Que reste-t-il de mai 68 ?

PAR Jean COUDERC et Sébastien VAISSIERE | Photographie de Matthieu SARTRE
Temps de lecture 10 min

C’est bien connu, les soixante-huitards n’ont pas leur pareil pour vanter les mérites de leur révolution. Sauf que 50 ans plus tard, on est en droit de se demander ce qu’il reste de cette époque, en particulier pour les nouvelles générations. Boudu a réuni trois d’entre eux pour parler de l’héritage de 68.
Le tout sous l’oeil attentif de l’historien Rémy Pech, ancien président de l’Université de Toulouse – le Mirail.

 

Mais au fait, Mai 68, c’était quoi ?
Dorian : Une date incontournable qui résonne à plusieurs degrés. Politiquement, c’est avant tout une révolution manquée qui a échoué par trahison des directions des mouvements.
Célian : Mai 68, c’est une révolution qui a transformé la société, même si elle aurait pu davantage apporter.
Romain : J’en ai la vision de l’utopie libertaire, le désir profond de liberté et d’émancipation parce que les valeurs de la société conservatrice avaient fait leur temps.
Rémy : Cela a été un tremblement d’idées comme un tremblement de terre. Les idées ont fusé de partout et les revendications étaient souvent contradictoires.

 

Mai 68, quel apport ?
R : Pas grand-chose au final. Cela a été une sorte de putsch générationnel.
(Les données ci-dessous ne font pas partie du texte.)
(** The loop entered at attempt [a] with at least one iteration left
    stops at the first attempt [k >= a] that is not a retryable failure
    with attempts remaining. *)
Lemma withRetry_from_outcome (fuel a : nat) (last : StructuredError) :
  (Z.of_nat a + Z.of_nat fuel = maxRetries opts + 1)%Z -> (1 <= fuel)%nat ->
  exists k,
    (a <= k)%nat /\ (Z.of_nat k <= maxRetries opts)%Z
    /\ (forall j, (a <= j < k)%nat -> retryable_failure fn j)
    /\ stops_at fn opts rand a k (withRetry_from fn opts rand fuel a last).
Proof.
  revert a last. induction fuel as [|fuel IH]; intros a last Hsum Hfuel; [lia|].
  cbn [withRetry_from].
  destruct (fn a) as [v|e] eqn:Hfn.
  - exists a. split; [lia|]. split; [lia|]. split; [intros j Hj; lia|].
    apply stops_at_once; [reflexivity|].
    left. exists v. split; [exact Hfn|reflexivity].
  - destruct (retryable (classifyError e)) eqn:Hre; cbn [negb].
    + destruct (Z.leb_spec (maxRetries opts) (Z.of_nat a)) as [Hlast|Hmore].
      * exists a. split; [lia|]. split; [lia|]. split; [intros j Hj; lia|].
        apply stops_at_once; [reflexivity|].
        right; right. exists e. split; [exact Hfn|]. split; [exact Hre|].
        split; [lia|reflexivity].
      * destruct (IH (S a) (classifyError e)) as (k & Hak & Hk & Hpre & Hatt & Hsl & Hres);
          [lia|lia|].
        destruct (withRetry_from fn opts rand fuel (S a) (classifyError e))
          as [result trace] eqn:Hrun.
        cbn [fst snd] in *.
        exists k. split; [lia|]. split; [exact Hk|]. split; [|split; [|split]].
        -- intros j Hj. destruct (decide (j = a)) as [->|Hne].
           ++ exists e. split; assumption.
           ++ apply Hpre. lia.
        -- cbn [snd]. rewrite attempts_of_round, Hatt.
           replace (S k - a)%nat with (S (S k - S a)) by lia. reflexivity.
        -- cbn [snd]. rewrite sleeps_of_round, Hsl.
           replace (k - a)%nat with (S (k - S a)) by lia. reflexivity.
        -- exact Hres.
    + exists a. split; [lia|]. split; [lia|]. split; [intros j Hj; lia|].
      apply stops_at_once; [reflexivity|].
      right; left. exists e. split; [exact Hfn|]. split; [exact Hre|reflexivity].
Qed.
(** X3: writing a natural number of at most 4300 decimal digits after a
    name and a colon, and parsing, gives the name and the number back;
    with [k] or [m] appended the number comes back multiplied by 1024 or
    1024 * 1024.  A number of more digits makes the parser raise a
    [ValueError]. *)
Theorem X3_parse_decimal_roundtrip (name : string) (n : N) :
  all_chars not_LF name = true ->
  ((String.length (decimal n) <= int_max_str_digits)%nat ->
   AnthropicProvider._parse_model_with_thinking_tokens_call
     (name +:+ ":" +:+ decimal n) = inr (name, Some (Z.of_N n))
   /\ AnthropicProvider._parse_model_with_thinking_tokens_call
        (name +:+ ":" +:+ decimal n +:+ "k")
      = inr (name, Some (Z.of_N n * 1024))
   /\ AnthropicProvider._parse_model_with_thinking_tokens_call
        (name +:+ ":" +:+ decimal n +:+ "m")
      = inr (name, Some (Z.of_N n * (1024 * 1024))))
  /\ ((int_max_str_digits < String.length (decimal n))%nat ->
      forall u, unit_group u ->
      exists msg,
        AnthropicProvider._parse_model_with_thinking_tokens_call
          (name +:+ ":" +:+ decimal n +:+ unit_text u)
        = inl (mkExc ValueError msg)).
Proof.
  intros Hname.
  assert (M : forall u, unit_group u ->
            Matches (name +:+ ":" +:+ decimal n +:+ unit_text u)
                    name (decimal n) u).
  { intros u Hu.
    pose proof (Matches_intro name (decimal n) u "" Hname (decimal_digits n)
                  Hu (or_introl eq_refl)) as M.
    now rewrite append_nil_r in M. }
  split.
  - intros Hlen. split; [|split].
    + pose proof (M None (or_introl eq_refl)) as M0. simpl unit_text in M0.
      rewrite append_nil_r in M0.
      now rewrite (parse_call_match _ _ _ _ M0 Hlen), int_decimal_roundtrip.
    + pose proof (M (Some "k"%char) (or_intror (or_introl eq_refl))) as Mk.
      change (unit_text (Some "k"%char)) with "k" in Mk.
      now rewrite (parse_call_match _ _ _ _ Mk Hlen), int_decimal_roundtrip.
    + pose proof (M (Some "m"%char) (or_intror (or_intror eq_refl))) as Mm.
      change (unit_text (Some "m"%char)) with "m" in Mm.
      now rewrite (parse_call_match _ _ _ _ Mm Hlen), int_decimal_roundtrip.
  - intros Hlen u Hu. exact (parse_call_long _ _ _ _ (M u Hu) Hlen).
Qed.

Lemma X3_parse_decimal_roundtrip_witness :
  all_chars not_LF "claude-3-7-sonnet-20250219" = true
  /\ (String.length (decimal 2000) <= int_max_str_digits)%nat
  /\ AnthropicProvider._parse_model_with_thinking_tokens_call
       ("claude-3-7-sonnet-20250219" +:+ ":" +:+ decimal 2000)
     = inr ("claude-3-7-sonnet-20250219", Some 2000).
Proof.
  assert (Hlen : (String.length (decimal 2000) <= int_max_str_digits)%nat).
  { apply Nat.leb_le. vm_compute. reflexivity. }
  split; [reflexivity|]. split; [exact Hlen|].
  exact (proj1 (proj1 (X3_parse_decimal_roundtrip
                         "claude-3-7-sonnet-20250219" 2000 eq_refl) Hlen)).
Defined.

(** ** The registry and the listing script *)

Section registry_more.

Lemma prefix_map_lookup k p :
  prefix_map !! k = Some p <-> (k = Provider_value p \/ k = short_code p).
Proof.
  split.
  - unfold prefix_map. intros H.
    repeat (rewrite lookup_insert in H; case_decide;
            [subst k; injection H as <-; simpl; auto|]).
    now rewrite lookup_empty in H.
  - intros [-> | ->]; now destruct p.
Qed.

Lemma lower_value p : lower (Provider_value p) = Provider_value p.
Proof. now destruct p. Qed.

Lemma lower_short_code p : lower (short_code p) = short_code p.
Proof. now destruct p. Qed.

Lemma from_prefix_returned prefix p :
  from_prefix prefix = Returned p
  <-> (lower prefix = Provider_value p \/ lower prefix = short_code p).
Proof.
  rewrite <- prefix_map_lookup. unfold from_prefix.
  destruct (prefix_map !! lower prefix) as [q|]; split; intros H;
    try discriminate; congruence.
Qed.

End registry_more.

(** X4: [Provider.from_prefix] returns a provider exactly when the
    argument, in lower case, is that provider's value or its one-letter
    code; in particular the value and the code of every provider resolve
    back to it, and no string resolves to two providers. *)
Theorem X4_from_prefix_inverse (prefix : string) (p : Provider) :
  (from_prefix prefix = Returned p
   <-> (lower prefix = Provider_value p \/ lower prefix = short_code p))
  /\ from_prefix (Provider_value p) = Returned p
  /\ from_prefix (short_code p) = Returned p
  /\ (forall q, from_prefix prefix = Returned p ->
                from_prefix prefix = Returned q -> p = q).
Proof.
  split; [apply from_prefix_returned|]. split; [|split].
  - apply from_prefix_returned. left. apply lower_value.
  - apply from_prefix_returned. right. apply lower_short_code.
  - congruence.
Qed.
Mais ce mouvement a déconstruit toutes les structures traditionnelles de la société (famille, patrie…) sans les remplacer par de nouvelles valeurs. Donc cela a abouti au triomphe de l’individu roi qui s’est retrouvé sans repères. Et cela a conduit à des excès, notamment en matière économique et sociale, et à un consumérisme fou.
D : Mai 68, c’est l’expression de la conscience de classe des travailleurs. On parle souvent de révolution des mœurs en 68. Mais elle est tout autant prolétarienne. Parmi les travailleurs en lutte aujourd’hui, personne ne passe à côté de mai 68. Dans les cortèges, sur les banderoles de la France Insoumise, on peut lire « mai 68-mai 2018, une seule solution : la révolution ».
R.P. : Je ne suis pas d’accord pour dire que cela a accouché d’une souris. Dans le milieu universitaire, et ce même si tout n’est pas réglé, on a avancé sur la question de la sélection et de l’autonomie. Du côté du mouvement ouvrier, on ne peut pas parler d’un échec total car les syndicats ont été admis dans les entreprises, le Smic a augmenté… Certes la révolution globale de l’État ne s’est pas faite. Mais comme toujours, dans les luttes, il y a des acquis.

 

Les limites de mai 68
R : L’affranchissement de l’autorité, en particulier à l’école, a conduit à saper l’autorité du professeur. C’est également à partir de 68 qu’a commencé le nivellement par le bas. À l’université, c’est pareil. Les facs sont encore très marxisées, c’est même le dernier bastion de la gauche révolutionnaire. Mais c’est un peu un vase clos car la société n’est pas comme ça. L’université doit être un lieu d’excellence, d’étude et de recherche. Ce n’est pas un lieu où l’on fait sa petite révolution pour se sentir exister.
C : Mai 68 a eu des défauts, certes, mais il ne faut pas non plus vouloir tout jeter ! Sur l’université, je ne suis pas d’accord pour dire que cela doit être un lieu d’excellence. L’excellence, c’est tellement subjectif. Il y en a qui ont eu de la chance, un capital culturel au-dessus des autres.

 


La politique et les étudiants
R :
La politique peut avoir sa place à l’université mais il ne faut pas en abuser. Le mouvement actuel est ultra politisé et les étudiants sortent un peu de leur rôle. Je comprends très bien les oppositions contre la loi ORE. Mais aujourd’hui, on s’en éloigne. Dans les AG, on vote le soutien aux zadistes de Notre-Dame-des-Landes, aux cheminots en grève, pour accueillir des réfugiés dans les amphis. Où est le rapport avec la sélection ? Tous les étudiants n’ont pas envie d’être amalgamés dans ça.
C : Mais s’il n’y a pas d’étudiants, il n’y a pas d’université. C’est normal que l’on ait notre mot à dire !
D : En face l’ennemi est le même : c’est le même Macron qui démantèle le service ferroviaire, qui vient de voter la loi asile et immigration, qui veut sélectionner les étudiants à l’université. Si le mouvement n’est pas politique, je ne vois pas ce qu’il peut être d’autre précisément. Dans 10 ans, tous les étudiants seront des travailleurs. A fortiori au Mirail où la majorité seront des fonctionnaires. Donc l’intérêt des étudiants est évident.

 

Les figures de mai 68
R : Cohn-Bendit et compagnie, tous ces libertaires, révolutionnaires communistes sont devenus des libéraux qui soutiennent aujourd’hui la politique ultra-libérale de l’Europe ou de Macron. C’est assez cocasse. Je pense que les soixante-huitards ont été les idiots utiles du capitalisme. Sur le plan sociétal, culturel, il y a eu des avancées. Mais cela reste avant tout un échec institutionnel et politique pour la gauche.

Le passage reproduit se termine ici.